第2章 戸惑いこころ
「………………副隊長、あの….えっと…」
何か話したいはずなのに、言葉がでない。
どう言えばいいか分からない。
心がキュッと締め付けられて、重い。
「石津。無理に話すことはない。」
私の様子を気にしてか、そう言ってくださる副隊長。
その言葉にぶんぶんと首を振って違うんだと伝える。
「どうしたらいいのかわからない事があった時、副隊長なら自分自身になんて言葉をかけますか?」
支離滅裂な質問。
言い淀んだ挙げ句、意味不明だなと言った私でさえ思う。
おずおずと顔を上げれば、副隊長はキョトンとしていた。
やがて腕を組んで唸りながら考え出した。
「分からないなら、逆に聞き返してみてはどうだ?」
「………え?」
今度は私がキョトンとする番だった。
副隊長は人差し指をツンと私の胸に指しながら話してくれた。
「何がわからないのか心に聞いてみればいい。ひとつ分かれば、時間はかかったとしても自分の分からなかったその何かは、答えを得るだろう。」
「聞き返してみる………。」
「そうしていけば、自分がどうしたいのか自ずとわかる時はくる。」
「でも、それでも分からない時は………」
「その時は、友の言葉をきくさ。
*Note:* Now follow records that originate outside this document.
(* ===== verification/Probes.v ===== *)
(** Read-only probes and the mount registry: [installer_probe.rs],
    [installer_mount.rs] and the bounded child process of
    [installer_stream.rs] the probes run in.

    A child process is what the supervising loop can observe of it: for each
    iteration whether cancellation was requested, what the wait call returned,
    and how long the thread slept beyond the 50 ms it asked for. *)

From S2P Require Import Prelude RustStr RustOs.

(** * Supervising loops

    A loop that polls until an iteration has a verdict. *)

Fixpoint poll_until {A} (verdict : nat → option A) (fuel n : nat) : option A :=
  match fuel with
  | O => None
  | S fuel =>
      match verdict n with
      | Some r => Some r
      | None => poll_until verdict fuel (S n)
      end
  end.

(** Every iteration sleeps at least [period], so this many are enough. *)
Definition poll_fuel (period timeout : Z) : nat := S (S (Z.to_nat (timeout / period))).

Lemma poll_until_Some {A} (verdict : nat → option A) period timeout fuel n :
  (∀ k, verdict k = None → period * Z.of_nat k < timeout) →
  timeout <= period * (Z.of_nat n + Z.of_nat fuel - 1) → (0 < fuel)%nat →
  ∃ k r, (n <= k < n + fuel)%nat ∧ poll_until verdict fuel n = Some r ∧
    verdict k = Some r ∧ ∀ j, (n <= j < k)%nat → verdict j = None.
Proof.
  intros Hv. revert n. induction fuel as [|fuel IH]; intros n Ht Hf; [lia|]. cbn [poll_until].
  destruct (verdict n) as [r|] eqn:E.
  - exists n, r. split_and!; [lia|lia|done|done|lia].
  - apply Hv in E as Hn. destruct (IH (S n)) as (k & r & Hk & Hl & Hr & Hj);
      [by replace (Z.of_nat (S n) + Z.of_nat fuel) with (Z.of_nat n + Z.of_nat (S fuel)) by lia| |].
    { destruct fuel; [|lia]. cbn [Z.of_nat] in *. lia. }
    exists k, r. split_and!; [lia|lia|done|done|]. intros j Hjk.
    destruct (decide (j = n)) as [->|]; [done|]. apply Hj. lia.
Qed.

(** The loop as a whole: it returns what the first deciding iteration says. *)
Lemma poll_until_decides {A} (verdict : nat → option A) period timeout :
  0 < period → 0 <= timeout → (∀ k, verdict k = None → period * Z.of_nat k < timeout) →
  ∃ n r, Z.of_nat n <= timeout / period + 1 ∧ poll_until verdict (poll_fuel period timeout) 0 = Some r ∧
    verdict n = Some r ∧ ∀ k, (k < n)%nat → verdict k = None.
Proof.
  intros Hp Ht Hv. unfold poll_fuel.
  assert (0 <= timeout / period) as Hq by (apply Z.div_pos; lia).
  pose proof (Z.div_mod timeout period ltac:(lia)) as Hd. pose proof (Z.mod_pos_bound timeout period Hp) as Hm.
  destruct (poll_until_Some verdict period timeout (S (S (Z.to_nat (timeout / period)))) 0 Hv)
    as (k & r & Hk & Hl & Hr & Hj); [nia|lia|].
  exists k, r. split_and!; [lia|done|done|]. intros j Hjk. apply Hj. lia.
Qed.

(** * A child process with a deadline *)

Inductive Poll :=
| Exited (output : result CommandOutput)     (* the child has exited; its collected output *)
| StillRunning
| WaitError (e : string).

Record Child := {
  ch_spawn : result unit;
  ch_cancel : nat → bool;
  ch_poll : nat → Poll;
  ch_oversleep : nat → nat;
}.

Fixpoint elapsed (c : Child) (n : nat) : Z :=
  match n with
  | O => 0
  | S n => elapsed c n + 50 + Z.of_nat (ch_oversleep c n)
  end.

(** The message of a failed exit. *)
Definition exit_message (operation : string) (code : option Z) : string :=
  operation +:+ " failed with exit code " +:+ show_int (unwrap_or code 1).

(** What iteration [n] returns, if it does not go on; times in milliseconds. *)
Definition verdict (c : Child) (timeout : Z) (operation : string) (n : nat) : option (result string) :=
  if ch_cancel c n then Some (Err (operation +:+ " cancelled"))
  else
    match ch_poll c n with
    | Exited (Err e) => Some (Err ("could not collect " +:+ operation +:+ " output: " +:+ e))
    | Exited (Ok output) =>
        Some (guard! negb (success output) else (exit_message operation (co_code output));
              guard! negb (co_utf8 output) else (operation +:+ " returned non-UTF-8 output");
              Ok (co_stdout output))
    | StillRunning =>
        if elapsed c n <? timeout then None
        else Some (Err (operation +:+ " timed out after " +:+ show_int (timeout / 1000) +:+ " seconds"))
    | WaitError e => Some (Err ("could not wait for " +:+ operation +:+ ": " +:+ e))
    end.

Definition run_output_timeout (c : Child) (timeout : Z) (operation : string) : result string :=
  check! map_err (λ e, "could not spawn " +:+ operation +:+ ": " +:+ e) (ch_spawn c);
  match poll_until (verdict c timeout operation) (poll_fuel 50 timeout) 0 with
  | Some r => r
  | None => Err EmptyString
  end.

(** * Probes *)

Definition probe_byte (c : ascii) : bool := is_ascii_alphanumeric c || byte_among "/_-." c.

Definition device_path (raw : string) : result string :=
  let value := trim raw in
  guard! negb (starts_with "/dev/" value) || (slen value <=? 5) || contains_str ".." value
         || contains_str "//" value || negb (str_all probe_byte value)
    else "UUID probe device must be a safe /dev path";
  Ok value.

Definition uuid_argv (device : string) : result (list string) :=
  let? device := device_path device in
  Ok ["/usr/bin/blkid"; "-s"; "UUID"; "-o"; "value"; device].

Definition STORAGE_PROBE_COLUMNS : string :=
  "NAME,SIZE,TYPE,FSTYPE,PARTTYPE,PARTN,LABEL,MOUNTPOINT,MOUNTPOINTS,START,RO".

Definition storage_probe_argv (disk : option string) : result (list string) :=
  let argv := ["/usr/bin/lsblk"; "--json"; "--bytes"; "--paths"; "--output"; STORAGE_PROBE_COLUMNS] in
  match disk with
  | Some disk => let? disk := device_path disk in Ok (argv ++ [disk])
  | None => Ok argv
  end.

Definition bitlocker_probe_argv (device : string) : result (list string) :=
  let? device := device_path device in
  Ok ["/usr/bin/blkid"; "-o"; "value"; "-s"; "TYPE"; device].

Definition hex_dash (c : ascii) : bool := is_ascii_hexdigit c || Ascii.eqb c "-".

(** The child that runs a command. *)
Class Children := { child_of : list string → Child }.

Definition lookup_uuid `{Children} (device : string) : result string :=
  let? argv := uuid_argv device in
  let? output := run_output_timeout (child_of argv) 30000 "filesystem UUID probe" in
  let uuid := trim output in
  guard! is_empty uuid || (128 <? slen uuid) || negb (str_all hex_dash uuid)
    else "filesystem UUID probe returned an invalid value";
  Ok uuid.

(** * The mount registry *)

(** [MountRegistry] has the one field [stack]. *)
Definition MountRegistry : Type := list string.

Definition register (path : string) (stack : MountRegistry) : MountRegistry :=
  if str_in path stack then stack else stack ++ [path].

(** Removing the last occurrence. *)
Fixpoint remove_first (path : string) (l : list string) : list string :=
  match l with
  | [] => []
  | x :: l => if String.eqb x path then l else x :: remove_first path l
  end.
Definition release (path : string) (stack : MountRegistry) : MountRegistry :=
  rev (remove_first path (rev stack)).

Definition clear (_ : MountRegistry) : MountRegistry := [].
Definition cleanup_order (stack : MountRegistry) : list string * MountRegistry := (rev stack, clear stack).

(** * Properties *)

Lemma elapsed_bound c n : 50 * Z.of_nat n <= elapsed c n.
Proof. induction n as [|n IH]; cbn [elapsed]; lia. Qed.

Lemma verdict_None c timeout operation n :
  verdict c timeout operation n = None → 50 * Z.of_nat n < timeout.
Proof.
  unfold verdict. destruct (ch_cancel c n); [done|]. destruct (ch_poll c n) as [[]| |]; [done|done| |done].
  destruct (Z.ltb_spec (elapsed c n) timeout); [|done]. pose proof (elapsed_bound c n). lia.
Qed.

(** A probe always ends.  Whatever the child does, the supervising loop
    returns, at the first iteration that sees a cancellation, an exit, a wait
    error or the deadline, what that iteration reports; a child that neither
    exits nor is cancelled is given up after at most one iteration per 50 ms of
    the timeout, plus one. *)
Theorem run_output_terminates c timeout operation :
  ch_spawn c = Ok tt → 0 <= timeout →
  ∃ n, Z.of_nat n <= timeout / 50 + 1 ∧
    verdict c timeout operation n = Some (run_output_timeout c timeout operation) ∧
    ∀ k, (k < n)%nat → verdict c timeout operation k = None.
Proof.
  intros Hs Ht. unfold run_output_timeout. rewrite Hs. cbn [map_err rbind].
  destruct (poll_until_decides (verdict c timeout operation) 50 timeout) as (k & r & Hk & -> & Hv & Hj);
    [lia|done|apply verdict_None|]. by exists k.
Qed.

Lemma lookup_uuid_Ok `{Children} device uuid :
  lookup_uuid device = Ok uuid → uuid ≠ EmptyString ∧ str_all hex_dash uuid = true ∧ trim uuid = uuid.
Proof.
  unfold lookup_uuid. intros Hk. apply rbind_Ok in Hk as (argv & _ & Hk).
  apply rbind_Ok in Hk as (out & _ & Hk). guard_inv Hk as Hu. injection Hk as <-. bool_inv.
  split_and!; [by apply is_empty_false|done|apply trim_idemp].
Qed.

(** ** The registry *)

Lemma NoDup_rev_list (l : list string) : NoDup l → NoDup (rev l).
Proof. intros H. by rewrite <-Permutation_rev. Qed.
Lemma elem_of_rev (x : string) l : x ∈ rev l ↔ x ∈ l.
Proof. by rewrite <-Permutation_rev. Qed.

Lemma remove_first_sub path l x : x ∈ remove_first path l → x ∈ l.
Proof.
  induction l as [|y l IH]; cbn; [done|]. destruct (String.eqb y path); rewrite !elem_of_cons; intuition.
Qed.

Lemma remove_first_NoDup path l : NoDup l → NoDup (remove_first path l) ∧ path ∉ remove_first path l.
Proof.
  induction 1 as [|y l Hy Hl [IH1 IH2]]; cbn; [split; [constructor|apply not_elem_of_nil]|].
  destruct (String.eqb_spec y path) as [->|Hne]; [done|]. split.
  - constructor; [|done]. by intros ?%remove_first_sub.
  - rewrite not_elem_of_cons. auto.
Qed.

(** One call of the registry. *)
Inductive MountCall := Register (path : string) | Release (path : string) | Clear.
Definition mount_call (stack : MountRegistry) (c : MountCall) : MountRegistry :=
  match c with
  | Register path => register path stack
  | Release path => release path stack
  | Clear => clear stack
  end.

(** After any calls, every registered mount is in the registry once, the one
    just registered is cleaned up first unless it was registered before, and a
    released one is no longer cleaned up. *)
Theorem mount_registry_lifo calls path :
  let stack := fold_left mount_call calls [] in
  NoDup stack ∧ path ∉ release path stack ∧
  (path ∉ stack → fst (cleanup_order (register path stack)) = path :: fst (cleanup_order stack)) ∧
  snd (cleanup_order stack) = [].
Proof.
  cbv zeta. assert (NoDup (fold_left mount_call calls [])) as Hn.
  { assert (∀ s, NoDup s → NoDup (fold_left mount_call calls s)) as H; [|apply H; constructor].
    induction calls as [|c calls IH]; intros s Hs; [done|]. cbn. apply IH. destruct c as [q|q|]; cbn.
    - unfold register. destruct (str_in q s) eqn:E; [done|]. apply str_in_false in E.
      apply NoDup_app. split_and!; [done| |by apply NoDup_singleton].
      intros x Hx ->%list_elem_of_singleton. done.
    - by apply NoDup_rev_list, remove_first_NoDup, NoDup_rev_list.
    - constructor. }
  split_and!; [done| | |done].
  - unfold release. rewrite elem_of_rev. by apply remove_first_NoDup, NoDup_rev_list.
  - intros Hp. unfold register. apply str_in_false in Hp as ->. cbn. by rewrite rev_app_distr.
Qed.

(** * Witnesses *)

(** A child that never exits. *)
Definition stuck_child : Child :=
  {| ch_spawn := Ok tt; ch_cancel := λ _, false; ch_poll := λ _, StillRunning; ch_oversleep := λ _, 7%nat |}.

Example stuck_child_times_out :
  run_output_timeout stuck_child 30000 "filesystem UUID probe"
  = Err "filesystem UUID probe timed out after 30 seconds".
Proof. vm_compute. reflexivity. Qed.

Lemma run_output_terminates_witness :
  ∃ n, Z.of_nat n <= 30000 / 50 + 1 ∧
    verdict stuck_child 30000 "probe" n = Some (run_output_timeout stuck_child 30000 "probe") ∧
    ∀ k, (k < n)%nat → verdict stuck_child 30000 "probe" k = None.
Proof. exact (run_output_terminates stuck_child 30000 "probe" eq_refl ltac:(lia)). Defined.

Example registry_ex :
  fold_left mount_call [Register "/target"; Register "/target/home"; Register "/target"; Release "/target"] []
  = ["/target/home"].
Proof. reflexivity. Qed.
」
ふっと笑った副隊長。
その表情が綺麗だと思った。
言われた言葉は、ストンーーと心に落ちて。
そっか。 そうゆう事なんだ。
どうして、という疑問。
石田さんを図らずも苦しめてしまったこと。
そしてーー、私はそれを知った上でどうしたいのか。
何度も何度も繰り返した自問自答
それでも晴れない心に、足りなかった何か
「ありがとうございます、ルキアさん。お茶も相談も。」
副隊長に向き直った私は、頭を下げる。